The count of lines below that include the string "CredentialIssued" is the whole answer; write it alone.

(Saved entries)

>>>

(* ===== verification/Vesting.v ===== *)
(** * Vesting grants ([contracts/common/vesting.rs])

    The admin grants a schedule, the beneficiary claims the vested part once, the
    admin may revoke an unclaimed grant after a timelock.  The store has the
    persistent keys [init], [admin], [token], [gov], [cnt] and [sched]; sums of
    times and the product of the linear formula are the checked operators of the
    Rust code, so they trap on overflow. *)
From S2P Require Import Prelude Machine Host TokenIface.

Record VestingSchedule := mkSchedule {
  beneficiary : Address;
  amount : Z;
  start_time : Z;
  cliff : Z;
  duration : Z;
  claimed : bool;
  revoked : bool;
  revoke_time : Z }.

Inductive VestingError :=
| Unauthorized | NotVested | AlreadyClaimed | InvalidSchedule | InsufficientBalance
| GrantNotFound | Revoked | InvalidTimelock | NotEnoughTimeForRevoke.

Inductive Event :=
| GrantEvent (grant_id : Z) (beneficiary : Address)
    (amount start_time cliff duration granted_at : Z) (granted_by : Address)
| CredentialIssued (grant_id : Z) (beneficiary : Address)
    (amount start_time cliff duration granted_at : Z) (granted_by : Address)
| ClaimEvent (grant_id : Z) (beneficiary : Address) (amount claimed_at : Z)
| VestingClaimed (grant_id : Z) (beneficiary : Address) (amount claimed_at : Z)
| RevokeEvent (grant_id : Z) (beneficiary : Address) (revoked_at : Z) (revoked_by : Address).

Record Store := mkStore {
  initialized : bool;
  admin : option Address;
  token : option Address;
  gov : option Address;
  cnt : option Z;
  sched : option (gmap Z VestingSchedule) }.

Definition put_cnt (n : Z) (s : Store) : Store :=
  mkStore (initialized s) (admin s) (token s) (gov s) (Some n) (sched s).
Definition put_sched (m : gmap Z VestingSchedule) (s : Store) : Store :=
  mkStore (initialized s) (admin s) (token s) (gov s) (cnt s) (Some m).

Definition set_claimed (g : VestingSchedule) : VestingSchedule :=
  mkSchedule (beneficiary g) (amount g) (start_time g) (cliff g) (duration g)
    true (revoked g) (revoke_time g).
Definition set_revoked (t : Z) (g : VestingSchedule) : VestingSchedule :=
  mkSchedule (beneficiary g) (amount g) (start_time g) (cliff g) (duration g)
    (claimed g) true t.

(** The vested amount at a time; [None] is an overflow trap. *)
Definition calculate_vested_amount (schedule : VestingSchedule) (current_time : Z) :
    option (result VestingError Z) :=
  if current_time <? start_time schedule then Some (Ok 0)
  else
    cliff_end ← checked_add_u64 (start_time schedule) (cliff schedule);
    if current_time <? cliff_end then Some (Ok 0)
    else
      vesting_end ← checked_add_u64 (start_time schedule) (duration schedule);
      if vesting_end <=? current_time then Some (Ok (amount schedule))
      else
        vested_duration ← checked_sub_u64 current_time cliff_end;
        remaining_duration ← checked_sub_u64 (duration schedule) (cliff schedule);
        if remaining_duration =? 0 then Some (Ok (amount schedule))
        else
          product ← checked_mul_u128 (as_u128 (amount schedule)) vested_duration;
          vested_amount ← checked_div_u128 product remaining_duration;
          Some (Ok (as_i128 vested_amount)).

Section Contract.
Context {L : Type} `{TokenLedger L}.
Abbreviation M := (Contract L Store Event VestingError).

Definition init (adm reward_token governance : Address) : M unit :=
  done <- load initialized ;;
  reject_if done Unauthorized ;;;
  save (λ s, mkStore true (Some adm) (Some reward_token) (Some governance) (Some 0) (sched s)).

(** The admin check of [grant_vesting] and [revoke]. *)
Definition check_admin (adm : Address) : M unit :=
  require_auth adm ;;;
  o <- load admin ;;
  stored_admin <- ok_or o Unauthorized ;;
  reject_if (negb (bool_decide (adm = stored_admin))) Unauthorized.

Definition get_vesting (grant_id : Z) : M VestingSchedule :=
  o <- load sched ;;
  schedules <- ok_or o GrantNotFound ;;
  ok_or (schedules !! grant_id) GrantNotFound.

Definition vested_at (schedule : VestingSchedule) (t : Z) : M Z :=
  r <- or_trap (calculate_vested_amount schedule t) ;;
  lift r.

Definition grant_vesting (adm beneficiary : Address)
    (amount start_time cliff duration : Z) : M Z :=
  check_admin adm ;;;
  reject_if (amount <=? 0) InvalidSchedule ;;;
  reject_if (duration <? cliff) InvalidSchedule ;;;
  grant_id <- load (λ s, default 0 (cnt s)) ;;
  next_id <- or_trap (checked_add_u64 grant_id 1) ;;
  save (λ s, put_sched (<[next_id :=
    mkSchedule beneficiary amount start_time cliff duration false false 0]>
      (default ∅ (sched s))) s) ;;;
  save (put_cnt next_id) ;;;
  t <- now ;;
  publish (GrantEvent next_id beneficiary amount start_time cliff duration t adm) ;;;
  publish (CredentialIssued next_id beneficiary amount start_time cliff duration t adm) ;;;
  ret next_id.

Definition claim (grant_id : Z) (caller : Address) : M Z :=
  require_auth caller ;;;
  o <- load sched ;;
  schedules <- ok_or o GrantNotFound ;;
  schedule <- ok_or (schedules !! grant_id) GrantNotFound ;;
  reject_if (negb (bool_decide (beneficiary schedule = caller))) Unauthorized ;;;
  reject_if (claimed schedule) AlreadyClaimed ;;;
  reject_if (revoked schedule) Revoked ;;;
  t <- now ;;
  vested_amount <- vested_at schedule t ;;
  reject_if (vested_amount =? 0) NotVested ;;;
  o <- load token ;;
  tok <- ok_or o Unauthorized ;;
  this <- me ;;
  balance <- balance_call tok this ;;
  reject_if (balance <? vested_amount) InsufficientBalance ;;;
  save (put_sched (<[grant_id := set_claimed schedule]> schedules)) ;;;
  token_call tok this caller vested_amount ;;;
  publish (ClaimEvent grant_id caller vested_amount t) ;;;
  publish (VestingClaimed grant_id caller vested_amount t) ;;;
  ret vested_amount.

Definition revoke (grant_id : Z) (adm : Address) (revoke_delay : Z) : M unit :=
  check_admin adm ;;;
  o <- load sched ;;
  schedules <- ok_or o GrantNotFound ;;
  schedule <- ok_or (schedules !! grant_id) GrantNotFound ;;
  reject_if (claimed schedule) AlreadyClaimed ;;;
  reject_if (revoked schedule) Revoked ;;;
  reject_if (revoke_delay <? 3600) InvalidTimelock ;;;
  t <- now ;;
  earliest <- or_trap (checked_add_u64 (start_time schedule) revoke_delay) ;;
  reject_if (t <? earliest) NotEnoughTimeForRevoke ;;;
  save (put_sched (<[grant_id := set_revoked t schedule]> schedules)) ;;;
  publish (RevokeEvent grant_id (beneficiary schedule) t adm).

Definition get_vested_amount (grant_id : Z) : M Z :=
  schedule <- get_vesting grant_id ;;
  t <- now ;;
  vested_at schedule t.

Definition get_info : M (Address * Address * Address) :=
  o <- load admin ;; adm <- ok_or o Unauthorized ;;
  o <- load token ;; tok <- ok_or o Unauthorized ;;
  o <- load gov ;; governance <- ok_or o Unauthorized ;;
  ret (adm, tok, governance).

Inductive Call :=
| CInit (adm reward_token governance : Address)
| CGrant (adm beneficiary : Address) (amount start_time cliff duration : Z)
| CClaim (grant_id : Z) (caller : Address)
| CRevoke (grant_id : Z) (adm : Address) (revoke_delay : Z).

Definition exec (c : Call) : M unit :=
  match c with
  | CInit a t g => init a t g
  | CGrant a b n s c d => ignore (grant_vesting a b n s c d)
  | CClaim id a => ignore (claim id a)
  | CRevoke id a d => revoke id a d
  end.

Definition valid (e : Env) (c : Call) : Prop :=
  no_self_auth e ∧ u64 (timestamp e) = true ∧
  match c with
  | CGrant _ _ n s c d => i128 n && u64 s && u64 c && u64 d = true
  | CRevoke _ _ d => u64 d = true
  | _ => True
  end.
End Contract.

(** ** The vesting curve *)

(** A schedule as [grant_vesting] stores it, whose curve never overflows. *)
Definition schedule_ok (g : VestingSchedule) : Prop :=
  0 < amount g ≤ i128_max ∧ 0 ≤ start_time g ∧ 0 ≤ cliff g ≤ duration g.
Definition no_overflow (g : VestingSchedule) : Prop :=
  start_time g + duration g ≤ u64_max ∧ amount g * (duration g - cliff g) ≤ u128_max.

(** The curve as a formula: nothing before the cliff, then linear in the time since
    the cliff, everything at the end. *)
Definition curve (g : VestingSchedule) (t : Z) : Z :=
  if t <? start_time g + cliff g then 0
  else if start_time g + duration g <=? t then amount g
  else amount g * (t - (start_time g + cliff g)) / (duration g - cliff g).

Lemma curve_bounds g t : schedule_ok g → 0 ≤ curve g t ≤ amount g.
Proof.
  intros (Ha & Hs & Hc). unfold curve.
  destruct (Z.ltb_spec t (start_time g + cliff g)); [lia|].
  destruct (Z.leb_spec (start_time g + duration g) t); [lia|].
  split; [apply Z.div_pos; nia|]. apply Z.div_le_upper_bound; nia.
Qed.

Lemma curve_mono g t t' : schedule_ok g → t ≤ t' → curve g t ≤ curve g t'.
Proof.
  intros Hok Ht. pose proof (curve_bounds g t Hok). pose proof (curve_bounds g t' Hok).
  destruct Hok as (Ha & Hs & Hc). unfold curve in *.
  destruct (Z.ltb_spec t (start_time g + cliff g)); [lia|].
  rewrite (proj2 (Z.ltb_ge t' _)) in * by lia.
  destruct (Z.leb_spec (start_time g + duration g) t').
  - destruct (Z.leb_spec (start_time g + duration g) t); lia.
  - rewrite (proj2 (Z.leb_gt _ t)) by lia. apply Z.div_le_mono; nia.
Qed.

(** The code computes the curve wherever no intermediate value overflows. *)
Lemma calculate_curve g t :
  schedule_ok g → no_overflow g → 0 ≤ t ≤ u64_max →
  calculate_vested_amount g t = Some (Ok (curve g t)).
Proof.
  intros Hok [Hn1 Hn2] Ht. pose proof (curve_bounds g t Hok) as Hb.
  destruct Hok as (Ha & Hs & Hc). unfold calculate_vested_amount, curve in *.
  destruct (Z.ltb_spec t (start_time g)).
  { by rewrite (proj2 (Z.ltb_lt t (start_time g + cliff g))) by lia. }
  unfold checked_add_u64. rewrite !checked_in by lia. simpl.
  destruct (Z.ltb_spec t (start_time g + cliff g)); [done|].
  destruct (Z.leb_spec (start_time g + duration g) t); [done|].
  unfold checked_sub_u64. rewrite !checked_in by lia. simpl.
  rewrite (proj2 (Z.eqb_neq (duration g - cliff g) 0)) by lia. rewrite as_u128_small by range_lia.
  unfold checked_mul_u128. rewrite checked_in by nia. simpl. unfold checked_div_u128.
  rewrite (proj2 (Z.eqb_neq (duration g - cliff g) 0)) by lia. simpl. rewrite quot_floor by nia.
  by rewrite as_i128_small by lia.
Qed.

(** When it does not trap, the code's value is the curve. *)
Lemma calculate_is_curve g t r :
  schedule_ok g → 0 ≤ t → calculate_vested_amount g t = Some r → r = Ok (curve g t).
Proof.
  intros (Ha & Hs & Hc) Ht. unfold calculate_vested_amount, curve.
  destruct (Z.ltb_spec t (start_time g)).
  { rewrite (proj2 (Z.ltb_lt t (start_time g + cliff g))) by lia. by intros [= <-]. }
  intros (ce & [-> K1]%checked_Some & Hr)%bind_Some.
  destruct (Z.ltb_spec t (start_time g + cliff g)); [by injection Hr as <-|].
  apply bind_Some in Hr as (ve & [-> K2]%checked_Some & Hr).
  destruct (Z.leb_spec (start_time g + duration g) t); [by injection Hr as <-|].
  apply bind_Some in Hr as (vd & [-> K3]%checked_Some & Hr).
  apply bind_Some in Hr as (rd & [-> K4]%checked_Some & Hr).
  rewrite (proj2 (Z.eqb_neq (duration g - cliff g) 0)) in Hr by lia.
  rewrite as_u128_small in Hr by range_lia.
  apply bind_Some in Hr as (p & [-> K5]%checked_Some & Hr). unfold checked_div_u128 in Hr.
  rewrite (proj2 (Z.eqb_neq (duration g - cliff g) 0)) in Hr by lia. simpl in Hr.
  rewrite quot_floor in Hr by nia. injection Hr as <-.
  rewrite as_i128_small; [done|]. split; [apply Z.div_pos; nia|].
  etrans; [apply Z.div_le_upper_bound with (q := amount g); nia|lia].
Qed.

(** ** The invariant *)
Section Invariant.
Context {L : Type} `{!TokenLedger L, !TokenLaws L}.
Abbreviation W := (World L Store Event).

Definition grants (s : Store) : gmap Z VestingSchedule := default ∅ (sched s).
Definition grant_count (s : Store) : Z := default 0 (cnt s).
(** The payments the event log reports for a grant, to whom and how much, oldest first. *)
Definition payment (id : Z) (ev : Event) : list (Address * Z) :=
  match ev with ClaimEvent i b n _ => if i =? id then [(b, n)] else [] | _ => [] end.
Definition payments (id : Z) (w : W) : list (Address * Z) := log w ≫= payment id.

(** A grant is not both claimed and revoked; a claimed one has one payment, to its beneficiary,
    of what had vested at some time; any other has none. *)
Definition grant_ok (g : VestingSchedule) (ps : list (Address * Z)) : Prop :=
  schedule_ok g ∧ ¬ (claimed g = true ∧ revoked g = true) ∧
  (if claimed g
   then ∃ t n, ps = [(beneficiary g, n)] ∧ n = curve g t ∧ 0 < n ≤ amount g
   else ps = []).

Record inv (w : W) : Prop := {
  inv_grants id g : grants (store w) !! id = Some g → grant_ok g (payments id w);
  inv_unpaid id : grants (store w) !! id = None → payments id w = [];
  inv_count : 0 ≤ grant_count (store w);
  inv_ids id : is_Some (grants (store w) !! id) → 0 < id ≤ grant_count (store w);
  inv_init : if initialized (store w) then is_Some (token (store w))
    else admin (store w) = None ∧ token (store w) = None ∧ sched (store w) = None }.

Definition evolves (g g' : VestingSchedule) : Prop :=
  beneficiary g' = beneficiary g ∧ amount g' = amount g ∧ start_time g' = start_time g ∧
  cliff g' = cliff g ∧ duration g' = duration g ∧
  ((claimed g || revoked g) = true → g' = g).

Definition grants_evolve (s s' : Store) : Prop :=
  ∀ id g, grants s !! id = Some g → ∃ g', grants s' !! id = Some g' ∧ evolves g g'.

Lemma vested_at_done g t e (w w' : W) n :
  schedule_ok g → 0 ≤ t → vested_at g t e w = Done w' n → w' = w ∧ n = curve g t.
Proof.
  intros Hok Ht Hrun. unfold vested_at in Hrun. run_inv.
  match goal with H : calculate_vested_amount _ _ = Some _ |- _ =>
    apply calculate_is_curve in H as ->; [|done..] end. by simplify_eq.
Qed.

<<<

> Result of this exercise
2